Si tratta di un’opera lunga e complessa, che richiede volontà, risorse ed anche molta “fantasia”. Un utile esempio – in questa direzione – può venire da quelle che nelle aree montane degli Stati Uniti si chiamano Foreign Trade Zones, le quali offrono notevoli vantaggi agli esportatori che decidano di utilizzarli. Tra i principali vantaggi: i prodotti possono essere introdotti ed immagazzinati senza dovere pagare dazi fino all’immissione in commercio; le lavorazioni effettuate sui prodotti all’interno dell’area extradoganale non sono soggette a tassazione; le merci che vengono riesportate non sono soggette a tassazione; non ci sono limiti di tempo per la permanenza delle merci immagazzinate all’interno delle Foreign Trade Zones.
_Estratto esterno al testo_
(** * RPerft perft debugger: [perftdebug.py] and [perftdebugger.py]

    A shallow embedding of the two scripts that bisect a perft divergence
    between a chess engine under test and a reference engine, and the
    properties of their session runner ([_run]), comparator (the body of
    [_debug] after the two runs) and bisection driver ([debug]).

    The two scripts share the [DebugResult] enum and the comparator text;
    they differ in the line pattern of the parser, in the position request
    and in how the executables are named.  Shared code is embedded once,
    the rest lives in [Module PerftDebug] and [Module PerftDebugger]. *)

From Stdlib Require Import ZArith Ascii String List Numbers.DecimalString.
From stdpp Require Import base decidable list strings gmap.

Open Scope string_scope.
Open Scope list_scope.

Set Warnings "-clear-no-such-hyp".

(** ** Python values and exceptions *)

(** The exceptions the embedded code can raise.  [OSError] stands for a
    failure of [Popen] or of the pipe. *)
Inductive PyExc : Type :=
| ValueError
| KeyError
| TypeError
| AttributeError
| OSError.

Inductive PyResult (A : Type) : Type :=
| Ok (a : A)
| Raise (e : PyExc).
Arguments Ok {A} a.
Arguments Raise {A} e.

(** What a dict value can be: the annotation of [_run] promises [int],
    the parser stores [str]. *)
Inductive PyVal : Type :=
| PyInt (z : Z)
| PyStr (s : string).

#[global] Instance PyVal_eq_dec : EqDecision PyVal.
Proof. solve_decision. Defined.

#[global] Instance PyExc_eq_dec : EqDecision PyExc.
Proof. solve_decision. Defined.

(** ** Strings *)

(** [s.split(sep)] for a one-character separator: a cut at every
    occurrence, so the result has one more piece than [s] has separators. *)
Fixpoint py_split (sep : ascii) (s : string) : list string :=
  match s with
  | EmptyString => [""]
  | String c rest =>
      if Ascii.eqb c sep then "" :: py_split sep rest
      else match py_split sep rest with
           | piece :: pieces => String c piece :: pieces
           | [] => [String c ""]
           end
  end.

(** [sep.join(l)] *)
Definition py_join (sep : string) (l : list string) : string :=
  String.concat sep l.

(** [str(n)] for an [int] *)
Definition py_str_of_int (n : Z) : string :=
  NilZero.string_of_int (Z.to_int n).

(** Number of occurrences of character [c] in [s]. *)
Fixpoint count_char (c : ascii) (s : string) : nat :=
  match s with
  | EmptyString => 0
  | String a rest => (if Ascii.eqb a c then 1 else 0) + count_char c rest
  end.

Definition colon : ascii := ":"%char.
Definition newline : ascii := "010"%char.
Definition NL : string := String newline "".

(** Character classes of the two patterns. *)
Definition in_range (lo hi c : ascii) : bool :=
  (nat_of_ascii lo <=? nat_of_ascii c)%nat && (nat_of_ascii c <=? nat_of_ascii hi)%nat.

Definition is_file (c : ascii) : bool := in_range "a" "h" c.
Definition is_rank (c : ascii) : bool := in_range "1" "8" c.

(** ** Dicts

    A Python dict keeps its keys unique and in insertion order:
    an association list without duplicate keys. *)
Definition PyDict : Type := list (string * PyVal).

Definition dict_keys (d : PyDict) : list string := map fst d.

Fixpoint dict_get (d : PyDict) (k : string) : option PyVal :=
  match d with
  | [] => None
  | (k', v) :: rest => if String.eqb k' k then Some v else dict_get rest k
  end.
Le normative nazionali debbono però integrarsi con le specifiche realtà locali, mettendo a sistema una serie di misure finalizzate a promuovere il reinserimento abitativo nelle vallate, attraverso interventi di rigenerazione urbana, investimenti sull’edilizia scolastica, adeguamenti, in ambito sanitario, dei poliambulatori, riassetto e manutenzione delle aree interne dei parchi, valorizzazione dell’agricoltura e dei prodotti certificati, una strategia turistica differenziata finalizzata ad aumentare i flussi dalla costa all’interno, uno sviluppo delle aree dedicate allo sport.

Altra possibilità quella della cosiddetta “adozione a distanza dei borghi”, che si inserisce nel “Turismo delle radici”, identificabile con gli arrivi turistici generati dal ritorno degli emigrati dal luogo dove oggi risiedono, al borgo di origine. Sono moltissimi gli emigrati italiani, sparsi per il mondo, interessati a comprare un “pezzetto” d’Italia, segno di memoria e di affetto nei confronti del Paese d’origine. Da qui l’idea di metterli in condizione di investire nel borgo, creando dei piccoli consorzi a distanza, che abbiano come scopo il recupero del borgo, a cui l’emigrato può aderire. Volontà nazionale, integrazione tra i singoli territori, riscoperta di memorie e di radici: in questo mix l’affascinante impegno del ripensamento-cambiamento può diventare un obiettivo concreto e vincente per tutta l’Italia. A partire proprio dalle piccole realtà territoriali. Per farsi progetto identitario di portata nazionale e risposta allo spopolamento e alla crisi demografica. Per giocare la partita di un riscatto nazionale a misura delle nostre tradizioni e delle aspettative che vengono dai territori.